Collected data

........

(** the background process is started with the settings of the node that starts
    it.  From the arguments that [StartServer] builds, the flags and the file give the
    new process the minter, the port, the host, the data directory, the nodes and the
    database of the node, and the logs that the node has enabled, unless these have no
    name. *)
Theorem daemon_reads_settings prog command args exe fs inp :
  GetAppInput open_error (prog :: command :: args) exe fs = Ret inp →
  ai_MinterAddress inp ≠ [] → (1 ≤ ai_Port inp)%Z → is_int64 (ai_Port inp) →
  let logger := EnableLogs (ai_Logs inp) CreateLogger in
  (logger_GetState logger = [] → ai_Logs inp = []) →
  ∃ inp', GetAppInput open_error (daemon_args prog (ai_DataDir inp) (ai_MinterAddress inp) (ai_Port inp)
            (ai_Host inp) (logger_GetState logger)) exe fs = Ret inp' ∧
    ai_Command inp' = Daemonprocesscommandline ∧ same_settings inp inp' ∧
    ∀ name, name ≠ [] → log_enabled (EnableLogs (ai_Logs inp') CreateLogger) name = log_enabled logger name.
Proof.
  intros Hin Hm Hp H64 logger Hstate. apply outcome_bind_Ret in Hin as (fl & _ & Hin).
  destruct (daemon_input _ _ _ _ _ (logger_GetState logger) Hin Hm Hp) as (inp' & c & Hc & Hr & Hcmd & Hs & Hl).
  exists inp'. split_and!; [|done..|].
  - unfold GetAppInput, daemon_args.
    change [str "-datadir=" ++ _; _; _; _; _] with
      (drop 2 (daemon_args [] (ai_DataDir inp) (ai_MinterAddress inp) (ai_Port inp) (ai_Host inp) (logger_GetState logger))).
    by rewrite Parse_daemon_args, ret_bind.
  - intros name Hn. destruct (input_of_reflects _ _ _ _ _ _ Hin) as (c' & Hc' & (_ & _ & _ & Hlogs & _) & _).
    rewrite Hc in Hc'. injection Hc' as <-. rewrite Hl. case_bool_decide as E.
    + unfold logger. rewrite (Hstate E), (Hlogs (Hstate E)). done.
    + apply EnableLogs_GetState; [done|]. intros n. unfold logger. rewrite log_enabled_EnableLogs.
      intros [Hin'%bool_decide_eq_true|Hf]%orb_prop; [by eapply Split_parts|].
      unfold log_enabled in Hf. destruct (lg_State CreateLogger !! n) as [b|] eqn:El; [|done].
      apply elem_of_list_to_map_2 in El. by apply list_elem_of_fmap in El as (? & [= -> ->] & _).
Qed.
End Background.

(** ** Witnesses *)

Module ConfigDemo.
Import MapRange.
(** [defer CloseConnection()], if [b]. *)
Definition closing {A} (b : bool) (op : st DB A) : st DB A := λ db,
  let '(r, db) := op db in (r, if b then CloseConnection db else db).

(** A read-only operation on the database that [DB()] gives. *)
Definition asking {A} (f : DB → outcome A) : st DB A := _ ← get_DB; ask f.

(** [InitDatabase] on a connection of its own. *)
Definition db_InitDatabase : st DB unit := InitDatabase.

(** ** [nodeslist.go] *)

(** The errors of [LoadFromString] and of [ForEach] are dropped. *)
Definition stored_nodes (nddb : boltfile) : outcome (list NodeAddr) :=
  let '(r, nodes) := drop_err (NodesDB.ForEach (λ _ v nodes,
    (Ret tt, nodes ++ [(LoadFromString v).2])) nddb) [] in
  _ ← r; Ret nodes.

Definition list_GetNodes : st DB (list NodeAddr) :=
  _ ← get_DB;
  nddb ← ask GetNodesObject;
  lift (stored_nodes nddb).

(** The connection is closed afterwards if it was closed before. *)
Definition list_AddNodeToKnown (addr : NodeAddr) : st DB unit := λ db,
  closing (negb (CheckConnectionIsOpen db)) (drop_err (
    _ ← get_DB;
    _ ← ask GetNodesObject;
    let key := NodeAddrToString addr in
    on_nodes (NodesDB.PutNode key key))) db.

Definition list_RemoveNodeFromKnown (addr : NodeAddr) : st DB unit := λ db,
  closing (negb (CheckConnectionIsOpen db)) (drop_err (
    _ ← get_DB;
    _ ← ask GetNodesObject;
    on_nodes (NodesDB.DeleteNode (NodeAddrToString addr)))) db.

Definition list_GetCountOfKnownNodes : st DB Z :=
  _ ← get_DB;
  nddb ← ask GetNodesObject;
  lift (NodesDB.GetCount nddb).

#[export] Instance NodesListStorage : NodeNetworkStorage DB := {
  GetNodes := list_GetNodes;
  storage_AddNodeToKnown := list_AddNodeToKnown;
  storage_RemoveNodeFromKnown := list_RemoveNodeFromKnown;
  GetCountOfKnownNodes := list_GetCountOfKnownNodes
}.
End Connection.

(** ** [blockchain.go] *)

Section NodeBlockchain.
Context `{Crypto} `{Bolt} `{GoSort} `{GoRange} `{!Gob Transaction} `{!Gob Block} `{!Gob BlockShort}.
Context `{!Gob (list TXOutputIndependent)}.
Context `{!Gob (list bytes)} `{!Gob (list TransactionsIndexSpentOutputs)}.

Definition nbc_CheckBlockExists (blockHash : bytes) : st DB bool :=
  asking (bc_CheckBlockExists blockHash).

Definition nbc_GetBlock (hash : bytes) : st DB Block := asking (bc_GetBlock hash).

Definition nbc_GetBestHeight : st DB Z := asking GetBestHeight.

Definition nbc_GetTopBlockHash : st DB bytes :=
  state ← asking GetState;
  mret state.1.

Definition nbc_GetAddressHistory (fuel : nat) (address : bytes) : st DB (list TransactionsHistory) :=
  if bool_decide (address = []) then fail (EMsg "Address is missed")
  else
    valid ← lift (ValidateAddress address);
    if negb valid then fail (EMsg "Address is not valid")
    else
      bci ← asking NewBlockchainIterator;
      pubKeyHash ← lift (ignore_err [] (AddresToPubKeyHash address));
      ask (GetAddressHistory fuel bci pubKeyHash address).

Definition nbc_DropBlock : st DB Block := _ ← get_DB; bc_DeleteBlock.

Definition nbc_CheckBlockState (hash prevhash : bytes) : st DB Z :=
  exists_ ← nbc_CheckBlockExists hash;
  if (exists_ : bool) then mret BCBState_exists
  else
    exists_ ← nbc_CheckBlockExists prevhash;
    if (exists_ : bool) then mret BCBState_canAdd else mret BCBState_notExistAndPrevNotExist.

........

**Task to carry out:**
Out of the entries above, write out only the lines between the line holding "apply elem_of_list_to_map_2 in" and the line holding "Section NodeBlockchain.", inclusive, each exactly as given.

**Written solution:**
      apply elem_of_list_to_map_2 in El. by apply list_elem_of_fmap in El as (? & [= -> ->] & _).
Qed.
End Background.

(** ** Witnesses *)

Module ConfigDemo.
Import MapRange.
(** [defer CloseConnection()], if [b]. *)
Definition closing {A} (b : bool) (op : st DB A) : st DB A := λ db,
  let '(r, db) := op db in (r, if b then CloseConnection db else db).

(** A read-only operation on the database that [DB()] gives. *)
Definition asking {A} (f : DB → outcome A) : st DB A := _ ← get_DB; ask f.

(** [InitDatabase] on a connection of its own. *)
Definition db_InitDatabase : st DB unit := InitDatabase.

(** ** [nodeslist.go] *)

(** The errors of [LoadFromString] and of [ForEach] are dropped. *)
Definition stored_nodes (nddb : boltfile) : outcome (list NodeAddr) :=
  let '(r, nodes) := drop_err (NodesDB.ForEach (λ _ v nodes,
    (Ret tt, nodes ++ [(LoadFromString v).2])) nddb) [] in
  _ ← r; Ret nodes.

Definition list_GetNodes : st DB (list NodeAddr) :=
  _ ← get_DB;
  nddb ← ask GetNodesObject;
  lift (stored_nodes nddb).

(** The connection is closed afterwards if it was closed before. *)
Definition list_AddNodeToKnown (addr : NodeAddr) : st DB unit := λ db,
  closing (negb (CheckConnectionIsOpen db)) (drop_err (
    _ ← get_DB;
    _ ← ask GetNodesObject;
    let key := NodeAddrToString addr in
    on_nodes (NodesDB.PutNode key key))) db.

Definition list_RemoveNodeFromKnown (addr : NodeAddr) : st DB unit := λ db,
  closing (negb (CheckConnectionIsOpen db)) (drop_err (
    _ ← get_DB;
    _ ← ask GetNodesObject;
    on_nodes (NodesDB.DeleteNode (NodeAddrToString addr)))) db.

Definition list_GetCountOfKnownNodes : st DB Z :=
  _ ← get_DB;
  nddb ← ask GetNodesObject;
  lift (NodesDB.GetCount nddb).

#[export] Instance NodesListStorage : NodeNetworkStorage DB := {
  GetNodes := list_GetNodes;
  storage_AddNodeToKnown := list_AddNodeToKnown;
  storage_RemoveNodeFromKnown := list_RemoveNodeFromKnown;
  GetCountOfKnownNodes := list_GetCountOfKnownNodes
}.
End Connection.

(** ** [blockchain.go] *)

Section NodeBlockchain.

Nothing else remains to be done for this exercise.